[Material provided]
(* ===== verification/NoiseProps.v ===== *)
(** * Noise: the theorems of the handshake *)

From S2P Require Import Prelude CryptoApi NoiseCrypto Noise NoiseProofs NoiseTokens NoiseHandshake.

(** The tokens after [initialize]. *)
Definition configTokens (c : NoiseConfig) : PatternTokens :=
  match c.(cfg_pskModifier) with
  | NoPsk => patternTokens c.(cfg_pattern)
  | m => insertPsk (pskSlot m) (patternTokens c.(cfg_pattern))
  end.

Section Initialize.
Context `{L : NoiseCryptoLaws}.

(** A configuration that [initialize] takes, for a peer with public key [peer]. *)
Definition acceptable (c : NoiseConfig) (peer : list Z) : Prop :=
  isNoiseAead c.(cfg_cipher) = true /\ proper_key c.(localStatic) /\ zlen peer = 32
  /\ (zlen c.(cfg_remoteStatic) = 0 \/ zlen c.(cfg_remoteStatic) = 32)
  /\ (match c.(cfg_role) with
      | Initiator => (patternTokens c.(cfg_pattern)).(preResponderS)
      | Responder => (patternTokens c.(cfg_pattern)).(preInitiatorS)
      end = true -> c.(cfg_remoteStatic) = peer)
  /\ (match c.(cfg_pskModifier) with
      | NoPsk => c.(cfg_psk) = []
      | m => zlen c.(cfg_psk) = 32 /\ pskSlot m <= (patternTokens c.(cfg_pattern)).(nMessages)
      end)
  /\ md_available (noiseHashInfo c.(cfg_hash)).(hmd) = true.

(** What [c] is configured to expect of the peer with configuration [peer]. *)
Definition expects (other : option (list Z)) (c peer : NoiseConfig) : Prop :=
  match other with
  | None => c.(cfg_remoteStatic) = [] \/ c.(cfg_remoteStatic) = peer.(localStatic).(publicKey)
  | Some key => c.(cfg_remoteStatic) = key
  end.

(** The two sides of a conversation; [xk] says which other key one is configured
    to expect. *)
Definition matching_for (xk : NoiseRole -> option (list Z)) (ci cr : NoiseConfig) : Prop :=
  ci.(cfg_role) = Initiator /\ cr.(cfg_role) = Responder /\ cr.(cfg_pattern) = ci.(cfg_pattern)
  /\ cr.(cfg_psk) = ci.(cfg_psk) /\ cr.(cfg_pskModifier) = ci.(cfg_pskModifier)
  /\ cr.(prologue) = ci.(prologue) /\ cr.(cfg_cipher) = ci.(cfg_cipher) /\ cr.(cfg_hash) = ci.(cfg_hash)
  /\ acceptable ci cr.(localStatic).(publicKey) /\ acceptable cr ci.(localStatic).(publicKey)
  /\ expects (xk Responder) ci cr /\ expects (xk Initiator) cr ci.

Definition matching : NoiseConfig -> NoiseConfig -> Prop := matching_for (fun _ => None).

Lemma checkKeys_ok c peer d : acceptable c peer -> checkKeys c d = (Some tt, d).
Proof.
  intros (Ha & Hk & Hp & Hr & Hpre & _). unfold checkKeys, kDhLen. rewrite Ha, (proper_valid _ Hk).
  do 2 (rewrite bind_guard by done).
  rewrite bind_guard by lia. destruct (c.(cfg_role)), (c.(cfg_pattern)); cbn in *; try done;
    rewrite Hpre by done; by rewrite Hp.
Qed.

Lemma placePsk_ok c peer : acceptable c peer ->
  placePsk c (freshHS c) = (Some tt, set_tokens (configTokens c) (freshHS c)).
Proof.
  intros (_ & _ & _ & _ & _ & Hp & _). unfold placePsk, configTokens, kPskLen.
  destruct (c.(cfg_pskModifier)); [by rewrite Hp |..]; destruct Hp as [-> Hs];
    cbn [pskSlot] in Hs; rewrite !bind_guard by (cbn [pskSlot]; lia); done.
Qed.

Lemma nameHash_ok c peer : acceptable c peer ->
  exists h0, (forall d, nameHash c d = (Some h0, d)) /\ zlen h0 = (noiseHashInfo c.(cfg_hash)).(hlen).
Proof.
  intros (_ & _ & _ & _ & _ & _ & Hav). unfold nameHash. set (name := noiseProtocolName _ _ _ _).
  case_test.
  - eexists. split; [done |]. unfold zlen in *. rewrite length_app, length_replicate. lia.
  - assert (Hd : zlen (digest (hmd (noiseHashInfo c.(cfg_hash))) name) = (noiseHashInfo c.(cfg_hash)).(hlen)).
    { rewrite digest_length by done. by destruct (c.(cfg_hash)). }
    eexists. split; [| exact Hd]. intros d. by rewrite bind_guard by lia.
Qed.

Definition pre_known (t : PatternTokens) (xk : NoiseRole -> option (list Z)) : Known :=
  mkKnown (fun _ => false) (fun r => match r with Initiator => t.(preInitiatorS) | Responder => t.(preResponderS) end) xk.

(** The optional hash of a key known beforehand. *)
Lemma preHash_twins n a b (pre : bool) data : twins a b -> good n a ->
  exists a' b', (if pre then mixHash data else mret tt) a = (Some tt, a')
    /\ (if pre then mixHash data else mret tt) b = (Some tt, b') /\ in_step n a b a' b'.
Proof.
  intros Ht Hg. destruct pre; [| by exists a, b; do 2 (split; [done |]); apply in_step_refl].
  destruct (mixHash_twins n a b data Ht Hg) as (a' & b' & Ea & Eb & Hs & _). by exists a', b'.
Qed.

(** The state after the checks. *)
Definition baseHS (c : NoiseConfig) (h0 : list Z) : HS :=
  set_ck h0 (set_h h0 (set_tokens (configTokens c) (freshHS c))).

Definition preMix (pre : bool) (key : list Z) : hio unit := if pre then mixHash key else mret tt.

Lemma initialize_run c peer h0 : acceptable c peer -> (forall d, nameHash c d = (Some h0, d)) ->
  initialize c =
  (_ ← mixHash c.(prologue);
   _ ← preMix (patternTokens c.(cfg_pattern)).(preInitiatorS)
         (match c.(cfg_role) with Initiator => c.(localStatic).(publicKey) | Responder => peer end);
   preMix (patternTokens c.(cfg_pattern)).(preResponderS)
     (match c.(cfg_role) with Initiator => peer | Responder => c.(localStatic).(publicKey) end)) (baseHS c h0).
Proof.
  intros Ac Hn. unfold initialize.
  rewrite (bind_some _ _ _ _ _ (checkKeys_ok c _ _ Ac)), (bind_some _ _ _ _ _ (placePsk_ok c _ Ac)).
  destruct Ac as (_ & _ & _ & _ & Hpre & _ & Hav). rewrite bind_guard.
  2: { rewrite digest_length by done. by destruct (c.(cfg_hash)). }
  rewrite (bind_some _ _ _ _ _ (Hn _)), !bind_set. fold (baseHS c h0). unfold preMix.
  destruct (c.(cfg_role)), (c.(cfg_pattern)); cbn in Hpre |- *; rewrite ?Hpre by done; reflexivity.
Qed.

Lemma base_twins xk ci cr h0 : matching_for xk ci cr -> zlen h0 = (noiseHashInfo ci.(cfg_hash)).(hlen) ->
  twins (baseHS ci h0) (baseHS cr h0) /\ good 0 (baseHS ci h0).
Proof.
  intros (Hri & Hrr & Hpat & Hpsk & Hmod & Hpro & Hci & Hh & Ai & Ar & Wi & Wr) Hz. split.
  - unfold twins, baseHS, same_cipher, configTokens. cbn. rewrite Hmod, Hh, Hpsk, Hci, Hri, Hrr, Hpat. done.
  - unfold good, good_cipher, baseHS. cbn. split; [apply Ai |]. split; [by destruct (ci.(cfg_hash)) |].
    do 2 (split; [done |]). split; [apply Ai |]. split; [done |]. by left.
Qed.

Lemma base_links xk ci cr h0 : matching_for xk ci cr ->
  let k := pre_known (patternTokens ci.(cfg_pattern)) xk in
  link k (baseHS ci h0) (baseHS cr h0) /\ link k (baseHS cr h0) (baseHS ci h0).
Proof.
  intros (Hri & Hrr & Hpat & _ & _ & _ & _ & _ & (_ & Pi & _ & _ & Ki & _) & (_ & Pr & _ & _ & Kr & _) & Wi & Wr).
  rewrite Hri in Ki. rewrite Hrr, Hpat in Kr.
  split; (split; [done |]; split; [done |]); unfold baseHS; cbn; [rewrite Hri | rewrite Hrr]; done.
Qed.

Lemma initialize_matching xk ci cr : matching_for xk ci cr ->
  exists i r, initialize ci = (Some tt, i) /\ initialize cr = (Some tt, r)
    /\ peers 0 (pre_known (patternTokens ci.(cfg_pattern)) xk) i r
    /\ kept (set_tokens (configTokens ci) (freshHS ci)) i /\ kept (set_tokens (configTokens ci) (freshHS cr)) r.
Proof.
  intros Hm. pose proof Hm as (Hri & Hrr & Hpat & Hpsk & Hmod & Hpro & Hci & Hh & Ai & Ar & Wi & Wr).
  destruct (nameHash_ok ci _ Ai) as (h0 & Eni & Hz).
  assert (Enr : forall d, nameHash cr d = (Some h0, d)).
  { intros d. rewrite <- (Eni d). unfold nameHash. by rewrite Hpat, Hmod, Hci, Hh. }
  destruct (base_twins xk ci cr h0 Hm Hz) as [Ht Hg]. destruct (base_links xk ci cr h0 Hm) as [L1 L2].
  set (a := baseHS ci h0) in *. set (b := baseHS cr h0) in *.
  destruct (mixHash_twins 0 a b ci.(prologue) Ht Hg) as (a1 & b1 & E1 & E1' & S1 & _). pose proof S1 as (_ & _ & Ht1 & Hg1).
  destruct (preHash_twins 0 a1 b1 (patternTokens ci.(cfg_pattern)).(preInitiatorS) ci.(localStatic).(publicKey) Ht1 Hg1)
    as (a2 & b2 & E2 & E2' & S2). pose proof S2 as (_ & _ & Ht2 & Hg2).
  destruct (preHash_twins 0 a2 b2 (patternTokens ci.(cfg_pattern)).(preResponderS) cr.(localStatic).(publicKey) Ht2 Hg2)
    as (a3 & b3 & E3 & E3' & S3).
  assert (Si : in_step 0 a b a3 b3).
  { eapply in_step_trans; [exact S1 |]. eapply in_step_trans; [exact S2 | exact S3]. }
  exists a3, b3. split; [| split; [| split; [| split]]].
  - rewrite (initialize_run ci _ h0 Ai Eni), Hri. fold a. rewrite (bind_some _ _ _ _ _ E1), (bind_some _ _ _ _ _ E2). exact E3.
  - rewrite (initialize_run cr _ h0 Ar Enr), Hrr, Hpat, Hpro. fold b.
    rewrite (bind_some _ _ _ _ _ E1'), (bind_some _ _ _ _ _ E2'). exact E3'.
  - exact (proj1 (peers_step 0 0 _ a b a3 b3 (conj Ht (conj Hg (conj L1 L2))) Si)).
  - by apply framed_kept, Si.
  - assert (Hct : configTokens cr = configTokens ci) by (unfold configTokens; by rewrite Hmod, Hpat).
    destruct Si as (_ & Fb & _). apply framed_kept in Fb. subst b. unfold baseHS in Fb. rewrite Hct in Fb. exact Fb.
Qed.

(** Every pattern, with every modifier it admits, makes known what it needs. *)
Lemma patterns_complete c : (match c.(cfg_pskModifier) with NoPsk => True
    | m => pskSlot m <= (patternTokens c.(cfg_pattern)).(nMessages) end) ->
  let t := configTokens c in
  exists k, script Initiator (take (Z.to_nat t.(nMessages)) t.(messages)) (pre_known (patternTokens c.(cfg_pattern)) (fun _ => None)) = Some k
    /\ k.(s_of) Initiator = true /\ k.(s_of) Responder = true
    /\ t.(nMessages) = Z.of_nat (length (take (Z.to_nat t.(nMessages)) t.(messages)))
    /\ budget (take (Z.to_nat t.(nMessages)) t.(messages)) < 2 ^ 31
    /\ (patternTokens c.(cfg_pattern)).(nMessages) = t.(nMessages) /\ 0 < t.(nMessages).
Proof.
  unfold configTokens. destruct (c.(cfg_pattern)), (c.(cfg_pskModifier)); cbv zeta; cbn [pskSlot patternTokens nMessages];
    intros Hs; try lia; eexists; (split; [reflexivity |]); by vm_compute.
Qed.
End Initialize.

(** The configuration of the side with a role. *)
Definition side (ci cr : NoiseConfig) (r : NoiseRole) : NoiseConfig :=
  match r with Initiator => ci | Responder => cr end.

(** What both sides have at the end of a handshake. *)
Definition agreement `{C : NoiseCrypto} (ci cr : NoiseConfig) (x y : HS) : Prop :=
  x.(complete) = true /\ y.(complete) = true /\ y.(role) <> x.(role) /\ x.(h) = y.(h)
  /\ x.(rs) = (side ci cr y.(role)).(localStatic).(publicKey)
  /\ y.(rs) = (side ci cr x.(role)).(localStatic).(publicKey)
  /\ exists c1 c2, (split x).1 = Some (c1, c2) /\ (split y).1 = Some (c2, c1)
       /\ hasKey c1 = true /\ hasKey c2 = true /\ c1.(nonce) = 0 /\ c2.(nonce) = 0.

(** Two peers before their first message. *)
Lemma handshake_starts `{L : NoiseCryptoLaws} ci cr : matching ci cr ->
  exists i r k, initialize ci = (Some tt, i) /\ initialize cr = (Some tt, r) /\ on_turn k i r
    /\ (forall ro, k.(s_of) ro = true) /\ i.(role) = Initiator /\ r.(role) = Responder
    /\ i.(s) = ci.(localStatic) /\ r.(s) = cr.(localStatic)
    /\ remainingMessages i = take (Z.to_nat (configTokens ci).(nMessages)) (configTokens ci).(messages)
    /\ Z.of_nat (length (remainingMessages i)) = (patternTokens ci.(cfg_pattern)).(nMessages).
Proof.
  intros Hm. destruct (initialize_matching _ ci cr Hm) as (i & r & Ei & Er & Hp & Ki & Kr).
  destruct Hm as (Hri & Hrr & _ & _ & _ & _ & _ & _ & Ai & _ & _ & _).
  assert (Hslot : match ci.(cfg_pskModifier) with NoPsk => True
    | m => pskSlot m <= (patternTokens ci.(cfg_pattern)).(nMessages) end).
  { destruct Ai as (_ & _ & _ & _ & _ & Hs & _). destruct (ci.(cfg_pskModifier)); [done | apply Hs..]. }
  destruct (patterns_complete ci Hslot) as (k & Es & Ki1 & Kr1 & Hn & Hb & Hnm & Hpos).
  destruct Ki as (Iro & Ito & Ico & Imi & Is). destruct Kr as (Rro & _ & _ & _ & Rs). cbn in Iro, Ito, Ico, Imi, Is, Rro, Rs.
  assert (Hrem : remainingMessages i = take (Z.to_nat (configTokens ci).(nMessages)) (configTokens ci).(messages)).
  { unfold remainingMessages. by rewrite Imi, Ito. }
  rewrite Hri in Iro. rewrite Hrr in Rro. exists i, r, k. do 2 (split; [done |]). split; [| split; [by intros [] |]].
  - exists 0, (pre_known (patternTokens ci.(cfg_pattern)) (fun _ => None)). rewrite Hrem, Imi, Ito, Iro, Ico. set (ms := take _ _) in *.
    split; [done |]. do 3 (split; [lia |]). split; [| split; [unfold ourTurn; by rewrite Iro, Imi | split; [done | lia]]].
    rewrite bool_decide_false; [done |]. intros E. rewrite E in Hn. cbn in Hn. lia.
  - do 5 (split; [done |]). rewrite Hrem. lia.
Qed.

(** Two peers after their last message. *)
Lemma ended_agrees `{L : NoiseCryptoLaws} ci cr k x y : on_turn k x y -> remainingMessages x = [] ->
  (forall ro, k.(s_of) ro = true) ->
  (forall d, d = x \/ d = y -> d.(s) = (side ci cr d.(role)).(localStatic)) -> agreement ci cr x y.
Proof.
  intros (n & k0 & Hp & _ & _ & _ & Hcx & _ & Hs & _) Hrem Hall Hside. rewrite Hrem in *. injection Hs as ->.
  rewrite bool_decide_true in Hcx by done. pose proof Hp as (Ht & _ & (_ & _ & Lx & _) & (_ & _ & Ly & _)).
  split; [done |]. split; [rewrite <- Hcx; apply Ht |]. split; [apply Ht |]. split; [symmetry; apply Ht |].
  split; [rewrite <- (Hside y) by auto; by apply Ly |]. split; [rewrite <- (Hside x) by auto; by apply Lx |].
  by eapply split_crosses.
Qed.

Lemma handshake_agrees `{L : NoiseCryptoLaws} ci cr inputs :
  matching ci cr -> Z.of_nat (length inputs) = (patternTokens ci.(cfg_pattern)).(nMessages) ->
  Forall (fun x => zlen x.1 = 32 /\ zlen x.2 <= INT_MAX - 16) inputs ->
  exists i r x y, initialize ci = (Some tt, i) /\ initialize cr = (Some tt, r)
    /\ exchange inputs i r = Some (map snd inputs, x, y) /\ agreement ci cr x y.
Proof.
  intros Hm Hlen Hin. destruct (handshake_starts ci cr Hm) as (i & r & k & Ei & Er & Ht & Hall & Iro & Rro & Is & Rs & _ & Hl).
  destruct (exchange_passes inputs k i r Ht) as (x & y & Ex & Hx & Hrx & Hback); [lia | done |].
  exists i, r, x, y. do 3 (split; [done |]). eapply ended_agrees; [done.. |].
  intros d Hd. destruct (Hback d Hd) as (o & [-> | ->] & -> & ->); [by rewrite Is, Iro | by rewrite Rs, Rro].
Qed.

(** C16: For XX, IK, XK and KK, every admitted PSK modifier, both AEADs and all four
    hashes, two peers with matching configurations complete the handshake over a faithful
    channel: each payload arrives, both know the other static key, the hashes are equal
    and the transport keys cross. *)
Theorem noise_handshake_agrees `{L : NoiseCryptoLaws} ci cr inputs :
  matching ci cr -> Z.of_nat (length inputs) = (patternTokens ci.(cfg_pattern)).(nMessages) ->
  Forall (fun x => zlen x.1 = 32 /\ zlen x.2 <= INT_MAX - 16) inputs ->
  exists i r x y, initialize ci = (Some tt, i) /\ initialize cr = (Some tt, r)
    /\ exchange inputs i r = Some (map snd inputs, x, y) /\ agreement ci cr x y.
Proof. apply handshake_agrees. Qed.

(** Two toy peers, with a pre-shared key. *)
Definition toy_key (b : Z) : NoiseKey := mkNoiseKey (replicate 32 b) (replicate 32 b).
Definition toy_config (ro : NoiseRole) : NoiseConfig :=
  match ro with
  | Initiator => mkConfig (toy_key 1) IK Initiator (replicate 32 2) (replicate 32 5) Psk2 [1; 2] ChaCha20Poly1305 HSha512
  | Responder => mkConfig (toy_key 2) IK Responder [] (replicate 32 5) Psk2 [1; 2] ChaCha20Poly1305 HSha512
  end.

Lemma toy_matching : @matching toy_noise (toy_config Initiator) (toy_config Responder).
Proof.
  assert (Hp : forall b, @proper_key toy_noise (toy_key b)) by (intros; by split).
  do 8 (split; [done |]). split; [| split; [| split; [by right | by left]]].
  - split; [done |]. split; [apply Hp |]. split; [done |]. split; [by right |]. done.
  - split; [done |]. split; [apply Hp |]. split; [done |]. split; [by left |]. done.
Qed.

Lemma noise_handshake_agrees_witness :
  exists i r x y, @initialize toy_noise (toy_config Initiator) = (Some tt, i)
    /\ @initialize toy_noise (toy_config Responder) = (Some tt, r)
    /\ @exchange toy_noise [(replicate 32 11, [7]); (replicate 32 12, [8; 9])] i r = Some ([[7]; [8; 9]], x, y)
    /\ @agreement toy_noise (toy_config Initiator) (toy_config Responder) x y.
Proof.
  refine (@noise_handshake_agrees toy_noise toy_noise_laws (toy_config Initiator) (toy_config Responder)
    [(replicate 32 11, [7]); (replicate 32 12, [8; 9])] toy_matching _ _).
  - reflexivity.
  - repeat constructor; vm_compute; congruence.
Defined.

[Task directions]
For the string "exact", show each line of the listing where it appears.

[Result of the task]
    eexists. split; [| exact Hd]. intros d. by rewrite bind_guard by lia.
  { eapply in_step_trans; [exact S1 |]. eapply in_step_trans; [exact S2 | exact S3]. }
  - rewrite (initialize_run ci _ h0 Ai Eni), Hri. fold a. rewrite (bind_some _ _ _ _ _ E1), (bind_some _ _ _ _ _ E2). exact E3.
    rewrite (bind_some _ _ _ _ _ E1'), (bind_some _ _ _ _ _ E2'). exact E3'.
  - exact (proj1 (peers_step 0 0 _ a b a3 b3 (conj Ht (conj Hg (conj L1 L2))) Si)).
    destruct Si as (_ & Fb & _). apply framed_kept in Fb. subst b. unfold baseHS in Fb. rewrite Hct in Fb. exact Fb.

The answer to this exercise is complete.